What's the earliest known use of the term "farming"?
The first time I saw the term farming in a videogame context was bonewall farming / "bonefarming" in Diablo 2. It makes sense in this case since you "plant" a bonewall then "harvest" items, as opposed to more common use these days where you just kill enemies.
This is the earliest I remember personally seeing the term. But is it older?
Best Answer
I think the earliest instances of at least the term itself, refer to generating in game items and selling them to other players for real currency, for example 'gold farming'.
There might be earlier less well known instances, but the first one that made the news outside of the game it was in was, most likely Ultima Online (1997).

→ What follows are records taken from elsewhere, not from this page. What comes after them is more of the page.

(** * Active-learning loop of [debug_main.py]: a shallow embedding

    The script trains a classifier and a loss-prediction module on a
    growing labeled set and moves, after every cycle, the highest scored
    entries of a random subpool from the unlabeled to the labeled indices.

    Numbers.  Losses and scores are floating point tensors in the script;
    here they are rationals ([Q]), compared with [==].  Rounding, infinities
    and NaN produced by arithmetic are outside the model; the one NaN the
    script can produce structurally (the mean over an empty batch) is kept
    as a constructor of [number].

    Effects.  Python exceptions are the [Raise] results of a state and
    error monad whose state survives a failure, as the interpreter's heap
    does. *)

From Stdlib Require Import String.
From Stdlib Require Import List ZArith QArith Bool Arith Lia.
From Stdlib Require Import Permutation Sorted.
From Stdlib Require Import Lqa.
Import ListNotations.

(** ** Exceptions and results *)

Inductive exn : Type :=
| AssertionError (msg : string)
| UnboundLocalError (var : string)
| NotImplementedError
| RuntimeError (msg : string)
| IndexError
| AttributeError
| TypeError
| SystemExit
| PoolExhaustedError
| ValueError
| KeyError
| ZeroDivisionError
| SinkError (msg : string).

Inductive result (A : Type) : Type :=
| Ok (a : A)
| Raise (e : exn).

Arguments Ok {A} a.
Arguments Raise {A} e.

Definition rbind {A B} (r : result A) (k : A -> result B) : result B :=
  match r with
  | Ok a => k a
  | Raise e => Raise e
  end.

(** ** One-dimensional tensors *)

Module Tensor.

Local Open Scope Q_scope.

(** [torch.sign] *)
Definition sign (x : Q) : Q := inject_Z (Z.sgn (Qnum x)).

(** [torch.clamp(x, min=lo)] *)
Definition clamp_min (lo x : Q) : Q := if Qle_bool lo x then x else lo.

(** [x.flip(0)] *)
Definition flip (x : list Q) : list Q := rev x.

(** elementwise operation on two tensors of one shape *)
Fixpoint map2 (f : Q -> Q -> Q) (a b : list Q) : list Q :=
  match a, b with
  | x :: a', y :: b' => f x y :: map2 f a' b'
  | _, _ => []
  end.

(** elementwise operation with torch's broadcasting in one dimension:
    equal sizes, or one operand of size 1 that is stretched; any other
    pair of sizes is a RuntimeError *)
Definition bcast (f : Q -> Q -> Q) (a b : list Q) : result (list Q) :=
  if (length a =? length b)%nat then Ok (map2 f a b)
  else match a, b with
       | [x], _ => Ok (map (f x) b)
       | _, [y] => Ok (map (fun x => f x y) a)
       | _, _ => Raise (RuntimeError "The size of tensor a must match the size of tensor b")
       end.

(** [torch.sum] *)
Definition sum (x : list Q) : Q := fold_right Qplus 0 x.

(** [x[:k]] for [0 <= k] *)
Definition take (k : nat) (x : list Q) : list Q := firstn k x.

End Tensor.

(** a Python float or the value of a zero-dimensional tensor; [NaN] is
    what dividing the empty sum by the size 0 gives *)
Inductive number : Type :=
| Fin (q : Q)
| NaN.

Inductive tensor : Type :=
| Scalar (x : number)
| Vector (v : list Q).

(** ** Loss Prediction Loss (lines 59-77) *)

Section LossPred.

Local Open Scope Q_scope.
Import Tensor.

(** [(x - x.flip(0))[:len(x)//2]] *)
Definition half_diff (x : list Q) : list Q :=
  take (length x / 2) (map2 Qminus x (flip x)).

(** [2 * torch.sign(torch.clamp(t, min=0)) - 1] on one entry *)
Definition one_of (t : Q) : Q := 2 * sign (clamp_min 0 t) - 1.

(** the tensor [one] of line 67, from the raw [target] *)
Definition ones (target : list Q) : list Q := map one_of (half_diff target).

(** [torch.clamp(margin - one * input, min=0)], [input] already halved *)
Definition hinge (margin : Q) (one input : list Q) : result (list Q) :=
  rbind (bcast Qmult one input)
        (fun p => Ok (map (fun x => clamp_min 0 (margin - x)) p)).

(** [loss / input.size(0)] *)
Definition div_size (loss : Q) (n : nat) : number :=
  match n with
  | O => NaN
  | S _ => Fin (loss / inject_Z (Z.of_nat n))
  end.

Definition LossPredLoss (input target : list Q) (margin : Q)
           (reduction : string) : result tensor :=
  if negb (length input mod 2 =? 0)%nat
  then Raise (AssertionError "the batch size is not even.")
  else
    let input' := half_diff input in
    let one := ones target in
    if String.eqb reduction "mean" then
      rbind (hinge margin one input')
            (fun h => Ok (Scalar (div_size (sum h) (length input'))))
    else if String.eqb reduction "none" then
      rbind (hinge margin one input') (fun h => Ok (Vector h))
    else
      (* [NotImplementedError()] is built and dropped; [return loss]
         then reads a local that was never bound *)
      Raise (UnboundLocalError "loss").

End LossPred.

(** ** Python and numpy list operations used by the selection *)

Module Py.

Section Slices.
Context {A : Type}.

(** [x[-k:]] for [0 <= k]: [-0] is [0], so [k = 0] keeps the whole
    list; otherwise the last [min k (len x)] entries *)
Definition last_k (k : nat) (x : list A) : list A :=
  match k with
  | O => x
  | S _ => skipn (length x - k) x
  end.

(** [x[:-k]] for [0 <= k]: empty for [k = 0]; otherwise everything but
    the last [k] entries *)
Definition drop_last_k (k : nat) (x : list A) : list A :=
  match k with
  | O => []
  | S _ => firstn (length x - k) x
  end.

(** [x[arg]] for an integer index array [arg]: IndexError when an
    index is out of range *)
Fixpoint index (x : list A) (arg : list nat) : result (list A) :=
  match arg with
  | [] => Ok []
  | i :: arg' =>
      match nth_error x i with
      | None => Raise IndexError
      | Some a => rbind (index x arg') (fun r => Ok (a :: r))
      end
  end.
End Slices.

(** [np.argsort]: the positions of [u] in ascending order of their
    values.  numpy's default sort does not promise an order among equal
    values; this model keeps equal values in their original order.  The
    theorems below use only that the result is a permutation of the
    positions and ascending. *)
Definition key (u : list Q) (i : nat) : Q := nth i u 0%Q.

Fixpoint insert (u : list Q) (i : nat) (l : list nat) : list nat :=
  match l with
  | [] => [i]
  | j :: l' => if Qle_bool (key u i) (key u j) then i :: l
               else j :: insert u i l'
  end.

Definition argsort (u : list Q) : list nat :=
  fold_right (insert u) [] (seq 0 (length u)).

End Py.

(** ** Selection (lines 318, 328 and 332)

    [arg = np.argsort(uncertainty)]; the entries of
    [torch.tensor(subset)[arg]] are split into [[-ADDENDUM:]], which joins
    the labeled set, and [[:-ADDENDUM]], which stays unlabeled. *)

Definition select (ADDENDUM : nat) (uncertainty : list Q) (subset : list nat)
  : result (list nat * list nat) :=
  rbind (Py.index subset (Py.argsort uncertainty))
        (fun sorted => Ok (Py.last_k ADDENDUM sorted, Py.drop_last_k ADDENDUM sorted)).

(** ** Values that reach the plot, configuration, collaborators *)

Inductive pyval : Type :=
| PyNum (x : number)
| PyTensor (t : tensor).

(** [v.item()]: a Python number has no such attribute *)
Definition item (v : pyval) : result pyval :=
  match v with
  | PyNum _ => Raise AttributeError
  | PyTensor (Scalar x) => Ok (PyNum x)
  | PyTensor (Vector [q]) => Ok (PyNum (Fin q))
  | PyTensor (Vector _) =>
      Raise (RuntimeError "a Tensor with several elements cannot be converted to Scalar")
  end.

(** [try: v = v.item()] / [except: pass] of lines 172-179 *)
Definition try_item (v : pyval) : pyval :=
  match item v with
  | Ok v' => v'
  | Raise _ => v
  end.

(** The names [debug_config.py] and the command line ([args]) bind; neither
    file is among the sources, so the values are parameters.  The counts
    are natural numbers. *)
Record config : Type := {
  NUM_TRAIN : nat;
  INITIALQUERY : nat;
  ADDENDUM : nat;
  SUBSET : nat;
  BATCH : nat;
  TRIALS : nat;
  CYCLES : nat;
  EPOCH : nat;
  EPOCHL : nat;
  MILESTONES : list nat;
  MARGIN : Q;
  WEIGHT : Q;
  WEIGHT2 : Q;
  WEIGHT_MSE : Q;
  aux1 : string;
  aux2 : string;
  aux3 : string;
  gc : bool;
  middle_pick : bool;
  picked_plot : bool
}.
(** * The welcome-pages sequencer of Cura (cura/UI/WelcomePagesModel.py)

    A shallow embedding of [WelcomePagesModel]: the page list, the cursor
    [_current_page_index], the stack of previous indices, the two Qt signals
    and the logger, with the navigation slots as state-passing functions.

    Conventions of the embedding.
    - A Python [int] is a [Z]; subscripting a list follows Python: an index
      in [-len, -1] counts from the end, anything outside [-len, len) raises
      [IndexError].
    - A page is the dict built in [initialize]: the keys "id" and "page_url"
      are always there, "next_page_id" and "should_show_function" are
      optional.  A [should_show_function] is a zero-argument callable, here a
      function from [unit].
    - The [deque] is used as a stack ([append] / [pop] on the right end); the
      head of the list is that right end.
    - Signals emitted and lines logged are recorded, oldest first, in two
      fields of the state, so that theorems can speak about them.
    - A Python [float] is the rational its binary64 value stands for; the
      division of two ints rounds the exact quotient to the nearest one.
    - The [while True] loop of [goToNextPage] is a fixpoint on a fuel
      argument; [OutOfFuel] stands for "still looping". *)

From Stdlib Require Import List ZArith String Bool Lia.
From Stdlib Require Import QArith Qpower Qabs Lqa Floats.
Import ListNotations.
Local Open Scope string_scope.
Local Open Scope list_scope.
Local Open Scope Z_scope.

Set Implicit Arguments.

(** ** Data *)

Record Page : Type := mkPage {
  id : string;
  page_url : string;
  next_page_id : option string;
  should_show_function : option (unit -> bool)
}.

Inductive Signal : Type :=
| allFinished
| currentPageIndexChanged.

Inductive Exception : Type :=
| IndexError
| KeyError.

Record WelcomePagesModel : Type := mkModel {
  _items : list Page;
  _current_page_index : Z;
  _previous_page_indices_stack : list Z;
  emitted : list Signal;
  logged : list (string * string)
}.
(** * MyTelegramBot: the update processor of [bot.py]

    A shallow embedding of [process_updates] (and of the helpers it calls)
    together with the properties of the update-processing state machine:
    topic isolation, administrator binding, code allocation, code insertion
    and the persistence of the state blob and of the offset.

    Conventions of the embedding.
    - A Python [str] is the list of its code points.
    - The JSON blob kept under [REDIS_DATA_KEY] is the record [BotData];
      [json.dumps]/[json.loads] are not modelled, the store holds the record.
      The [dict] of codes is an association list in insertion order, which is
      the iteration order of a Python [dict].
    - Every awaited call on the bot or on Redis is an entry of a trace, with
      the answer of the environment: it returned, or it raised.  A raise that
      the program does not catch ends the run, with the in-memory data as
      they were at that point.  The program catches the raises of
      [get_updates] and of the lookup of a member; the statements about what
      a command sends or about what a run writes assume that the other calls
      they need return, and say so. *)

From Stdlib Require Import String Ascii.
From Stdlib Require Import List ZArith NArith Bool Arith Lia Sorted.
Import ListNotations.
Local Open Scope list_scope.
(** ** Settlement *)













(** ** Claims and further properties over binary64 *)

(** C1: the code at the failing input.  From the state with "Pizza" of
    quantity 2 and nothing assigned, [set_share("A","Pizza","nan")] succeeds:
    the text parses to NaN, and neither [qty_f < 0] nor [qty_f > available]
    holds of NaN.  The assigned quantities of "Pizza" then sum to NaN, the
    remaining quantity is NaN, and [set_share("B","Pizza","100")] succeeds as
    well: "B" holds 100 of an item of quantity 2, and the sum of the assigned
    quantities is not at most 2 + 1e-9.  [assign_share] accepts NaN in the
    same way. *)
Theorem nan_quantity_breaks_conservation :
  let r1 := set_share pizza_state "A" "Pizza" (PyStr "nan") in
  let r2 := set_share (snd r1) "B" "Pizza" (PyStr "100") in
  shares pizza_state = [("A", []); ("B", [])]
  /\ get (items pizza_state) "Pizza" = Some {| qty := 2; total_price := 20 |}
  /\ conserved_at pizza_state "Pizza" = true
  /\ fst r1 = Ok None
  /\ remaining_qty (snd r1) "Pizza" = Ok nan
  /\ fst r2 = Ok None
  /\ shares (snd r2) = [("A", [("Pizza", nan)]); ("B", [("Pizza", 100%float)])]
  /\ items (snd r2) = items pizza_state
  /\ ltb 2 (share_of (snd r2) "B" "Pizza") = true
  /\ used_qty (snd r2) "Pizza" = nan
  /\ conserved_at (snd r2) "Pizza" = false
  /\ fst (assign_share pizza_state "A" "Pizza" (PyStr "nan")) = Ok None.
Proof.
  vm_compute. repeat split.
Qed.






(** X8.  A successful [assign_share] adds the parsed quantity to the
    person's share of the item and changes no other share, no item, no
    roster entry and not the tax.  That it succeeded says that neither
    comparison of the code held: the quantity is not 0 or below, and it is
    not above [remaining_qty] of the item. *)
Theorem assign_share_effect :
  forall (st : state) (person item : string) (qty0 : pyval),
    fst (assign_share st person item qty0) = Ok None ->
    let st' := snd (assign_share st person item qty0) in
    exists q data remaining,
      pyfloat qty0 = Ok q
      /\ leb q zero = false
      /\ get (items st) item = Some data
      /\ remaining_qty st item = Ok remaining
      /\ ltb remaining q = false
      /\ share_of st' person item = add (share_of st person item) q
      /\ (forall p i, p <> person \/ i <> item ->
                      share_of st' p i = share_of st p i)
      /\ items st' = items st /\ people st' = people st /\ tax st' = tax st.
Proof.
  intros st person item qty0 Hok st'. subst st'.
  destruct (f64_assign_share_success st person item qty0 Hok)
    as [q [data [r [Hq [Hpos [_ [_ [Hget [Hrem [Hfit ->]]]]]]]]]].
  exists q, data, r.
  split; [assumption|]. split; [assumption|]. split; [assumption|].
  split; [assumption|]. split; [assumption|]. split.
  { rewrite f64_share_of_stored, !String.eqb_refl. reflexivity. }
  split.
  { intros p i Hne. rewrite f64_share_of_stored.
    destruct (String.eqb_spec person p) as [<-|]; [|reflexivity].
    destruct (String.eqb_spec item i) as [<-|]; [|reflexivity].
    destruct Hne; congruence. }
  repeat split.
Qed.
Lemma fresh_key_NoDup (seen : gmap string bool) (unique : list MovieBrief)
    (movie : MovieBrief) :
  NoDup (K <$> unique) ->
  (forall m, m ∈ unique -> seenBefore seen (K m) = true) ->
  seenBefore seen (K movie) = false ->
  NoDup (K <$> (unique ++ [movie])).
Proof.
  intros Hnd Hcov Hfresh. rewrite fmap_app. apply NoDup_app.
  split; [done|]. split; [|apply NoDup_singleton].
  intros k Hk Hk'. apply list_elem_of_singleton in Hk'. subst k.
  apply list_elem_of_fmap in Hk as (m & Heq & Hm).
  specialize (Hcov m Hm). congruence.
Qed.

Lemma covered_step (seen : gmap string bool) (unique : list MovieBrief)
    (movie : MovieBrief) :
  (forall m, m ∈ unique -> seenBefore seen (K m) = true) ->
  forall m, m ∈ unique ++ [movie] ->
       seenBefore (<[K movie := true]> seen) (K m) = true.
Proof.
  intros Hcov m Hm. apply seenBefore_insert.
  apply elem_of_app in Hm as [Hm|Hm]; [right; auto|].
  apply list_elem_of_singleton in Hm. subst. by left.
Qed.

(** The keys of what [limitLoop] returns are pairwise different, as
    long as [seen] records the keys already in [unique]. *)
Lemma limitLoop_keys (limit : Z) (movies : list MovieBrief) :
  forall seen unique,
    NoDup (K <$> unique) ->
    (forall m, m ∈ unique -> seenBefore seen (K m) = true) ->
    NoDup (K <$> limitLoop ToLower ParseFloat limit movies seen unique).
Proof.
  induction movies as [|movie rest IH]; intros seen unique Hnd Hcov; simpl; [done|].
  destruct (seenBefore seen (K movie)) eqn:Hs; simpl; [by apply IH|].
  destruct (valid movie) eqn:Hv; [|by apply IH].
  pose proof (fresh_key_NoDup _ _ _ Hnd Hcov Hs) as Hnd'.
  destruct (_ >=? limit); [done|].
  apply IH; [done|]. by apply covered_step.
Qed.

Wired Magazine wrote a nice retrospective on the subject, also mentioned in this article.
Other early games where this became a feature (whether wanted or not) were Everquest (1999), RuneScape (2001) and of course World of Warcraft (2004).
Later on the term expanded to include repetitive tasks done by the players themselves in order to gain resources (as opposed to grinding, which is usually about gaining XP or advancing levels faster).
The activity itself of course predates online games as described above (early RTS games like Dune 2 (1992) for example literally made you deploy a harvester to collect spice, and more spice meant a bigger/better army), but I don't recall these being referred to as such.
Pictures about "What's the earliest known use of the term "farming"?"
what. (Bo Burnham FULL SHOW HD)
Sources: Stack Exchange - This article follows the attribution requirements of Stack Exchange and is licensed under CC BY-SA 3.0.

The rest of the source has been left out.